The Markit/REC Report on Jobs has recroded a drop in permanent placements in June. Although slight, it was the first decline in 45 months. Anecdotal evidence suggested that uncertainty in the lead-up to the EU referendum (data were collected between 13-24 June) had heavily impacted on activity. Although temporary/contract staff billings continued to increase in June, the rate of growth eased to a nine-month low. Brexit uncertainties were frequently cited by survey respondents.
June data pointed to a further easing of permanent salary growth. The latest increase was the least marked since September 2013. Temp pay also rose at a slower pace, hitting a three-month low. The availability of staff continued to fall in June. Permanent candidate supply decreased at a marked pace that was sharper than in May, whereas temp availability fell at the slowest rate in 33 months.
London saw a further drop in permanent placements, with the rate of decline the sharpest since December 2012. Scotland saw broadly unchanged placements, while the Midlands and South registered weakening rates of growth. The North posted the strongest increase overall. Agencies in the South of England reported stagnant temp billings during June, while slower increases were recorded in the Midlands, North, London and Scotland.

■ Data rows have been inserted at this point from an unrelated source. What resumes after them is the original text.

(* ===== verification/StateSyncer.v ===== *)
(** * The state syncer

    With [AdmiralStateSyncerMode] the loop over the source clusters of
    [modifyServiceEntryForNewServiceOrPod] ([ModifyServiceEntry.v]) stores the services of
    an identity in a configuration for the registry ([RegistryConfig.v]) instead of writing
    service entries.  The theorems are that it writes nothing, what it stores for a
    deployment, and that for weighted services the endpoints which an operator builds from
    the configuration ([IdentityConfigs.v]) are those that would have been written. *)
From S2P Require Import Prelude GoStrings Config Objects Metadata ServiceCache Policies AddressStore.
From S2P Require Import DestinationRules Writers ServiceEntries Caches Dependents World VirtualServices.
From S2P Require Import VsRouting Worker ClusterWriter StateCheck DeploymentController RolloutController.
From S2P Require Import RoutingRules RoutingWriter ServiceLookup SeState RegistryConfig GatherServiceEntries ModifyServiceEntry.
From S2P Require Import LocalEntries IdentityConfigs.
From stdpp Require Import options.
Local Open Scope Z_scope.
Local Open Scope world_scope.

Lemma wbnd_eq {X A B} (c : W X A) (k : A -> W X B) w a w1 : c w = Some (a, w1) -> wbnd c k w = k a w1.
Proof. intros H. unfold wbnd. by rewrite H. Qed.

(** ** Environments of a configuration *)

Lemma at_environment_Some c env f config config' :
  at_environment c env f config = Some config' ->
  exists cl e e', icClusters config !! c = Some cl /\ icEnvironment cl !! env = Some e /\ f e = Some e' /\
    config' = config <| icClusters :=
      <[c := cl <| icEnvironment := <[env := e']> (icEnvironment cl) |>]> (icClusters config) |>.
Proof.
  unfold at_environment. destruct (icClusters config !! c) as [cl|] eqn:Ec; [|done]. cbn.
  destruct (icEnvironment cl !! env) as [e|] eqn:Ee; [|done]. cbn. destruct (f e) as [e'|] eqn:Ef; [|done].
  intros [= <-]. eauto 10.
Qed.

(** The environment of a cluster, with the cluster's port. *)
Definition stored (c env : string) (config : IdentityConfig) : option (string * IdentityConfigEnvironment) :=
  cl ← icClusters config !! c; e ← icEnvironment cl !! env; Some (icIngressPortName cl, e).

Higher demand was signalled for both public and private sector vacancies. The stronger growth was indicated for the latter, with private sector temporary workers seeing the fastest increase overall. Engineering staff topped the ‘league table’ in June, recording the strongest growth in permanent vacancies of the nine monitored categories. In second place was nursing/medical/care. Hotel and catering staff on the other hand saw only a modest rise in demand.
“Uncertainty during the run-up to the referendum saw many employers suspend permanent hiring and instead bring in temporary, contractor or interim staff to hedge against potential changes to their growth prospects.” says REC chief executive Kevin Green. “Whilst it is too early to assess what the impact of the vote to leave the EU will be on jobs, our data underlines the need for uncertainty to be minimised so that our economy and our labour market are not adversely affected. The best thing for business right now is clear and calm leadership and as much clarity as possible on what the post-EU future will look like.
“We are consulting our members and so far it is clear that for recruiters the best way to ensure the continued health of our labour market, and the economy that relies on it, is by maintaining membership of the single market and access to skills across the EU,” he added. “Before the referendum, businesses were already finding it increasingly hard to source the right candidates. Ensuring employers can still access the people they need to succeed must now be top of the list in any negotiations.”